Por: Christian Oquendo Sánchez
La Revolución del Siglo XXI tiene a la esfera mediática como
su campo de batalla privilegiado. Desde esa perspectiva, el énfasis en la
propaganda y el monólogo requieren que
los sentidos de los mensajes oficiales sean recibidos con la menor distorsión
posible. Es preciso educar a la población para que recepte los mensajes
revolucionarios como es debido, sin “ruido”, y eso implica una pedagogía social
(una más de otras tantas que hemos visto en estos años). Quizás por eso en la
cadena sabatina número 372 del sábado 3 de mayo de 2014, el Presidente de la República manifestó que:
“Estamos preparando toda una campaña para que la gente sepa estrategias para
defenderse de la manipulación de la prensa”.

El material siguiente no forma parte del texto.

Lemma lower_male (g : string) : String.eqb (lower g) "male" = spells_male g.
Proof.
  destruct g as [ | c1 [ | c2 [ | c3 [ | c4 rest]]]].
  - reflexivity.
  - cbn [lower String.eqb spells_male].
    destruct (Ascii.eqb (lower_char c1) "m"); reflexivity.
  - cbn [lower String.eqb spells_male].
    destruct (Ascii.eqb (lower_char c1) "m"); [ | reflexivity].
    destruct (Ascii.eqb (lower_char c2) "a"); reflexivity.
  - cbn [lower String.eqb spells_male].
    destruct (Ascii.eqb (lower_char c1) "m"); [ | reflexivity].
    destruct (Ascii.eqb (lower_char c2) "a"); [ | reflexivity].
    destruct (Ascii.eqb (lower_char c3) "l"); reflexivity.
  - cbn [lower String.eqb spells_male].
    rewrite (lower_char_is c1 "m" "M"), (lower_char_is c2 "a" "A"),
      (lower_char_is c3 "l" "L"), (lower_char_is c4 "e" "E") by (simpl; tauto).
    destruct rest, (letter c1 "m" "M"), (letter c2 "a" "A"), (letter c3 "l" "L"),
      (letter c4 "e" "E"); reflexivity.
Qed.

(** C1. For numbers [weight], [height], [age] and a gender string,
    [calculate_bmr] returns [round] of the male formula when the gender
    spells "male" in any mix of cases and of the other formula otherwise;
    the value returned is an integer nearest to the float it rounds; and on
    weight 70, height 175, age 30, gender "male" it returns 1696. *)
Theorem calculate_bmr_spec :
  (forall (weight height age : pyval) (gender : string) (w h a : float),
      to_double weight = Ok w -> to_double height = Ok h -> to_double age = Ok a ->
      calculate_bmr weight height age (PStr gender)
      = Float.round (bmr_formula (spells_male gender) w h a)
      /\ forall n, calculate_bmr weight height age (PStr gender) = Ok n ->
                   nearest_int n (bmr_formula (spells_male gender) w h a))
  /\ calculate_bmr (PInt 70) (PInt 175) (PInt 30) (PStr "male") = Ok 1696.
Proof.
  split; [ | vm_compute; reflexivity].
  intros weight height age gender w h a Hw Hh Ha.
  assert (Heq : calculate_bmr weight height age (PStr gender)
                = Float.round (bmr_formula (spells_male gender) w h a)).
  { unfold calculate_bmr, float_mul, bmr_formula. cbn [str_lower mbind result_bind].
    rewrite lower_male, Hw, Hh, Ha. destruct (spells_male gender); reflexivity. }
  split; [exact Heq | ].
  intros n Hn. rewrite Heq in Hn. apply round_nearest, Hn.
Qed.
Definition DAYS_BEFORE_MONTH : list Z :=
  [0; 0; 31; 59; 90; 120; 151; 181; 212; 243; 273; 304; 334].

Definition days_before_month (y m : Z) : Z :=
  nth (Z.to_nat m) DAYS_BEFORE_MONTH 0
  + (if (2 <? m) && is_leap y then 1 else 0).

(** [d.toordinal()]: 1 for 0001-01-01. *)
Definition toordinal (d : date) : Z :=
  days_before_year (year d) + days_before_month (year d) (month d) + day d.

(** [(a - b).days] *)
Definition days_between (a b : date) : Z := toordinal a - toordinal b.

(** [a <= b] and [a > b] on dates: the order of (year, month, day). *)
Definition date_leb (a b : date) : bool :=
  (year a <? year b)
  || ((year a =? year b)
      && ((month a <? month b)
          || ((month a =? month b) && (day a <=? day b)))).

Definition date_gtb (a b : date) : bool := negb (date_leb a b).

(** [d.weekday()]: Monday is 0. *)
Definition weekday (d : date) : Z := (toordinal d + 6) mod 7.

Definition DAY_NAMES : list string :=
  ["Monday"; "Tuesday"; "Wednesday"; "Thursday"; "Friday"; "Saturday";
   "Sunday"]%string.

Definition digit (n : Z) : string :=
  String (ascii_of_nat (48 + Z.to_nat n)) EmptyString.

Definition two_digits (n : Z) : string :=
  (digit ((n / 10) mod 10) +:+ digit (n mod 10))%string.

(** [d.strftime("%A")], [d.strftime("%m/%d")] and [d.strftime("%d/%m")] *)
Definition strftime_A (d : date) : string :=
  nth (Z.to_nat (weekday d)) DAY_NAMES ""%string.

Definition strftime_m_d (d : date) : string :=
  (two_digits (month d) +:+ "/" +:+ two_digits (day d))%string.

Definition strftime_d_m (d : date) : string :=
  (two_digits (day d) +:+ "/" +:+ two_digits (month d))%string.

(** A naive [datetime]: a date and the microseconds since midnight. *)
Record datetime := mkdatetime { dt_date : date; dt_micro : Z }.

(** [datetime.fromisoformat(s)] of a date-only string is midnight. *)
Definition midnight (d : date) : datetime :=
  {| dt_date := d; dt_micro := 0 |}.

Definition date_eqb (a b : date) : bool :=
  (year a =? year b) && (month a =? month b) && (day a =? day b).

(** [a > b] on datetimes: the order of (date, time of day). *)
Definition datetime_gtb (a b : datetime) : bool :=
  date_gtb (dt_date a) (dt_date b)
  || (date_eqb (dt_date a) (dt_date b) && (dt_micro b <? dt_micro a)).

End PyDate.

Import PyDate.

Local Open Scope string_scope.
Local Open Scope Z_scope.

(** ** Configuration *)

Definition DATE_FORMAT : string := "MM/DD".
Definition DAY_INDICATOR : bool := true.
Definition DAYS_TO_CONSIDER : Z := 7.
Definition RETURNING_DAYS : Z := 28.

Definition SPECIAL_LABELS : gset string :=
  {[ "Pilot"; "Season Premiere"; "Season Finale"; "Series Finale";
     "Mid-Season Finale" ]}.

Definition STATUS_LABELS : gset string :=
  {[ "Status: Ended"; "Status: Canceled"; "Status: Returning Series" ]}.

(** ** The Plex side: objects with labels *)

Record PlexObj := mkObj {
  labels : gset string;   (* tags of [obj.labels], as of the last (re)load *)
  server : gset string    (* the labels the Plex server holds *)
}.

Definition reload (o : PlexObj) : PlexObj :=
  {| labels := server o; server := server o |}.

Definition addLabel (l : string) (o : PlexObj) : PlexObj :=
  {| labels := labels o; server := {[ l ]} ∪ server o |}.

Definition removeLabel (l : string) (o : PlexObj) : PlexObj :=
  {| labels := labels o; server := server o ∖ {[ l ]} |}.

(** A freshly fetched object: the local view is the server's. *)
Definition fetched (s : gset string) : PlexObj :=
  {| labels := s; server := s |}.

Record PlexSeason := mkSeason {
  index : Z;                                (* [season.index] *)
  season_obj : PlexObj;
  season_episodes : gmap Z (gset string)    (* [episode.index] to its labels *)
}.

Record PlexShow := mkShow {
  tmdb_guid : option string;   (* what [get_tmdb_id(show)] returns *)
  show_obj : PlexObj;
  seasons : list PlexSeason    (* [show.seasons()] *)
}.

(** ** The TMDb side *)

Record NextEpisode := mkNext {
  air_date : option date;
  season_number : option Z;
  episode_number : option Z
}.

Record TmdbShow := mkTmdb {
  status : string;                        (* [""] when absent *)
  last_air_date : option date;
  next_episode_to_air : option NextEpisode
}.

Record TmdbEpisode := mkEp {
  ep_air_date : option date;
  ep_number : Z;
  ep_type : string                        (* [""] when absent *)
}.

(** Truthiness of an optional integer field: absent and [0] are both false. *)
Definition truthy_int (o : option Z) : bool :=
  match o with Some n => negb (n =? 0) | None => false end.

(** ** [set_label] *)

Definition set_label (obj : PlexObj) (label : string) : PlexObj * bool :=
  let obj := reload obj in
  let existing := labels obj in
  let '(obj, modified) :=
    set_fold (fun l '(o, m) =>
                if bool_decide (l ≠ label) then (removeLabel l o, true)
                else (o, m))
             (obj, false) (existing ∩ SPECIAL_LABELS) in
  if PyStr.truthy label && bool_decide (label ∉ existing)
  then (addLabel label obj, true)
  else (obj, modified).

(** ** [remove_all_special_labels] *)

Definition remove_all_special_labels (obj : PlexObj) : PlexObj :=
  let obj := reload obj in
  set_fold (fun l o =>
              if bool_decide (l ∈ SPECIAL_LABELS) then removeLabel l o else o)
           obj (labels obj).
Lemma parse_gpsinfo_example_witness :
  splitlines fix_reply = fix_lines /\
  exists info,
    parse_gpsinfo 0 fix_reply = Return info
    /\ lat info = example_lat
    /\ lng info = example_lng
    /\ ((311687235 # 10000000) < Float.to_Q (lat info)
        /\ Float.to_Q (lat info) < (311687245 # 10000000))%Q
    /\ ((1215109045 # 10000000) < Float.to_Q (lng info)
        /\ Float.to_Q (lng info) < (1215109055 # 10000000))%Q
    /\ float_of_bytes (b "12.3") = Return (alt info)
    /\ (Float.to_Q (speed info) == (1 # 2))%Q
    /\ gps_timestamp info = timestamp 0 example_time.
Proof.
  split; [vm_compute; reflexivity|].
  apply (parse_gpsinfo_example 0 fix_reply). vm_compute. reflexivity.
Defined.

(** ** The all-empty data line in the parser (claim C3) *)

Lemma first_info_line_skip (utcoffset : Z) (pre rest : list bytes) :
  Forall (fun l => startswith INFO_PREFIX l = false) pre ->
  first_info_line utcoffset (pre ++ rest) = first_info_line utcoffset rest.
Proof.
  induction 1 as [|l pre Hl _ IH]; [reflexivity|].
  cbn [app first_info_line]. rewrite Hl. exact IH.
Qed.

Lemma skipn_prefix (p r : bytes) : skipn (List.length p) (p ++ r) = r.
Proof. induction p as [|x p IH]; [reflexivity | exact IH]. Qed.

(** The reply of a modem without a fix makes the parser raise. *)
Lemma parse_gpsinfo_empty_reply_raises :
  parse_gpsinfo 0 empty_reply = Raise (ValueError (NotAFloat [])).
Proof. by_computation. Qed.

(** C3, as the code has it: on a well-framed transcript whose first data
    line is [+CGPSINFO: ,,,,,,,,] the parser raises ValueError (the empty
    latitude is no float); it has no outcome for 'no fix yet'.  Such a
    transcript contains [,,,,,,], the test by which the session recognises
    the empty reply before it would call the parser. *)
Theorem parse_gpsinfo_empty_fix_raises (utcoffset : Z) (gpsinfo : bytes)
    (pre post : list bytes) :
  splitlines gpsinfo = pre ++ empty_line :: post ->
  well_framed (splitlines gpsinfo) = true ->
  Forall (fun l => startswith INFO_PREFIX l = false) pre ->
  parse_gpsinfo utcoffset gpsinfo = Raise (ValueError (NotAFloat []))
  /\ contains (b ",,,,,,") gpsinfo = true.
Proof.
  intros Hlines Hframed Hpre. split.
  - unfold parse_gpsinfo, parse_lines. rewrite Hframed. cbn [negb].
    rewrite Hlines, (first_info_line_skip utcoffset pre _ Hpre).
    cbn [first_info_line]. unfold empty_line.
    rewrite startswith_app, skipn_prefix. reflexivity.
  - apply (contains_line _ gpsinfo empty_line).
    + rewrite Hlines. apply in_elt.
    + by_computation.
Qed.

Lemma parse_gpsinfo_empty_fix_raises_witness :
  parse_gpsinfo 0 empty_reply = Raise (ValueError (NotAFloat []))
  /\ contains (b ",,,,,,") empty_reply = true.
Proof.
  apply (parse_gpsinfo_empty_fix_raises 0 empty_reply [GPS_INFO] [OK]).
  - vm_compute. reflexivity.
  - vm_compute. reflexivity.
  - constructor; [vm_compute; reflexivity | constructor].
Defined.

(** ** The transport *)

Section Transport.

Variable comm : Serial.

Lemma writes_of_app (tr tr' : list event) :
  writes_of (tr ++ tr') = writes_of tr ++ writes_of tr'.
Proof. apply flat_map_app. Qed.

Lemma bind_eq {A B} (c : M comm A) (k : A -> M comm B) (w : world comm) :
  bind c k w = k (fst (c w)) (snd (c w)).
Proof. unfold bind. destruct (c w). reflexivity. Qed.

(** The four ways [send_at_complex] ends: no response, no [return] at all,
    the marker found, the marker missing. *)
Lemma send_at_complex_result (command back : bytes) (timeout : Z) (w : world comm) :
  fst (send_at_complex comm command back timeout w)
  = match answer_of comm command timeout (fst w) with
    | None => Some (0, [])
    | Some [] => None
    | Some answer =>
        if contains back answer then Some (1, answer) else Some (0, answer)
    end.
Proof.
  unfold send_at_complex, answer_of.
  rewrite ?bind_eq. cbn [write sleep inWaiting fst snd].
  destruct (dev_inWaiting comm _ =? 0); cbn [negb].
  - rewrite ?bind_eq. reflexivity.
  - rewrite ?bind_eq. cbn [sleep inWaiting fst snd].
    rewrite ?bind_eq. unfold read. cbn [fst snd].
    destruct (dev_read comm _ _) as [answer p']. cbn [fst snd].
    destruct answer as [|c answer]; [reflexivity|].
    destruct (contains back (c :: answer)); cbn [negb];
      rewrite ?bind_eq; reflexivity.
Qed.

(** [send_at_complex] writes its command, once, and nothing else. *)
Lemma send_at_complex_writes (command back : bytes) (timeout : Z) (w : world comm) :
  writes_of (snd (snd (send_at_complex comm command back timeout w)))
  = writes_of (snd w) ++ [command ++ CRLF].
Proof.
  unfold send_at_complex.
  rewrite ?bind_eq. cbn [write sleep inWaiting fst snd].
  destruct (dev_inWaiting comm _ =? 0); cbn [negb].
  - rewrite ?bind_eq. cbn [print ret fst snd].
    rewrite !writes_of_app. cbn. rewrite !app_nil_r. reflexivity.
  - rewrite ?bind_eq. cbn [sleep inWaiting fst snd].
    rewrite ?bind_eq. unfold read. cbn [fst snd].
    destruct (dev_read comm _ _) as [answer p']. cbn [fst snd].
    destruct answer as [|c answer].
    + cbn [ret snd]. rewrite !writes_of_app. cbn. rewrite !app_nil_r. reflexivity.
    + destruct (contains back (c :: answer)); cbn [negb];
        rewrite ?bind_eq; cbn [print ret fst snd];
        rewrite !writes_of_app; cbn; rewrite !app_nil_r; reflexivity.
Qed.

(** C10: when bytes wait after the settle time and the read after the
    grace time returns the empty bytes, [send_at_complex] ends without a
    [return]: its value is Python's [None], not a (status, answer) pair. *)
Theorem send_at_complex_falls_through (command back : bytes) (timeout : Z)
    (w : world comm) :
  dev_inWaiting comm (dev_sleep comm timeout (dev_write comm (command ++ CRLF) (fst w)))
    <> 0 ->
  fst (dev_read comm
         (dev_inWaiting comm
            (dev_sleep comm 10
               (dev_sleep comm timeout (dev_write comm (command ++ CRLF) (fst w)))))
         (dev_sleep comm 10
            (dev_sleep comm timeout (dev_write comm (command ++ CRLF) (fst w)))))
    = [] ->
  fst (send_at_complex comm command back timeout w) = None.
Proof.
  intros Hwaiting Hread.
  rewrite send_at_complex_result. unfold answer_of.
  destruct (Z.eqb_spec (dev_inWaiting comm
     (dev_sleep comm timeout (dev_write comm (command ++ CRLF) (fst w)))) 0)
    as [E|_]; [contradiction|].
  rewrite Hread. reflexivity.
Qed.

End Transport.

Lemma send_at_complex_falls_through_witness :
  fst (send_at_complex stalled GPS_INFO INFO_PREFIX 1000 (([] : port stalled), [])) = None.
Proof.
  apply (send_at_complex_falls_through stalled GPS_INFO INFO_PREFIX 1000).
  - vm_compute. discriminate.
  - vm_compute. reflexivity.
Defined.

(** ** The session *)

Section SessionFacts.

Variable comm : Serial.
Variable utcoffset : Z.

Local Notation "'INFO_QUERY'" := (send_at_complex comm GPS_INFO INFO_PREFIX 1000).

Lemma get_gps_position_eq (fuel : nat) (w : world comm) :
  get_gps_position comm utcoffset fuel w
  = poll comm utcoffset fuel true (snd (start_session comm w)).
Proof. unfold get_gps_position. apply bind_eq. Qed.

(** The start of the session writes the start command and goes on,
    whatever [send_at_complex] returned for it. *)
Lemma start_session_writes (w : world comm) :
  writes_of (snd (snd (start_session comm w)))
  = writes_of (snd w) ++ [GPS_STANDALONE ++ CRLF].
Proof.
  unfold start_session. rewrite ?bind_eq. cbn [sleep ret fst snd].
  rewrite writes_of_app, send_at_complex_writes. cbn [print fst snd].
  rewrite writes_of_app. cbn. rewrite !app_nil_r. reflexivity.
Qed.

Esta iniciativa me hace pensar en la larga tradición de los
estudios de la comunicación en América Latina que ha analizado de forma crítica
el aparataje que permite la producción y circulación de mensajes hegemónicos,
es decir que apuntalan la dominación de una élite. Allá por 1972 Armand
Mattelart y Ariel Dorfman publicaron ‘Para leer al Pato Donald’. Este texto,
inspirado en el análisis marxista de la cultura popular, consistió en un
enfoque que pretendía evidenciar la forma en que los comics de Disney
reflejaban y justificaban la desigualdad social, el racismo y las agresiones
que acarrea la acumulación capitalista. La obra de estos dos autores, que en
ese momento fueron cercanos el régimen de Salvador Allende, es un punto de
referencia ineludible si se quiere examinar la historia de cómo decodificar los
mensajes que perpetúan la dominación.
Es extensa la lista de intelectuales que han propuesto una
comunicación más horizontal, en términos de diálogo, que eluda los atropellos
de la sumisión de raigambre colonial y neo-colonial. En esa hoja de papel no
deberían faltar personajes que fungían de investigadores y activistas cercanos
al común de la gente, experiencias a través de las cuales pudieron desarrollar
sus tesis: Paulo Freire, Juan Díaz Bordenave y Mario Kaplún, para dar algunos
nombres imprescindibles. La pregunta aquí es si sus argumentos son coherentes
con la aspiración del Presidente.
La revolución ecuatoriana se ha especializado en inyectarle a
sus discursos mediáticos ideas extraídas de investigaciones académicas, en
especial de la esfera de las ciencias sociales. El pensamiento crítico
elaborado durante décadas por intelectuales de izquierda ahora forma parte de
las alocuciones de funcionarios públicos y de la propaganda oficial. En
principio no hay nada de sorprendente o irregular en este procedimiento, pues
cada quién es libre de consultar los libros que le parezcan. Que el autor
citado esté de acuerdo con la revolución ecuatorial y que se piense que el
Socialismo del Siglo XXI es el representante intelectual de la izquierda en
todas sus gamas, son cosas distintas. Dada la forma en la que el oficialismo
toma decisiones, también es pertinente preguntarse si es que se está usando un
análisis crítico y progresista, que en principio suena coherente, para implementar soluciones regresivas que
terminarán por restringir las libertades ciudadanas.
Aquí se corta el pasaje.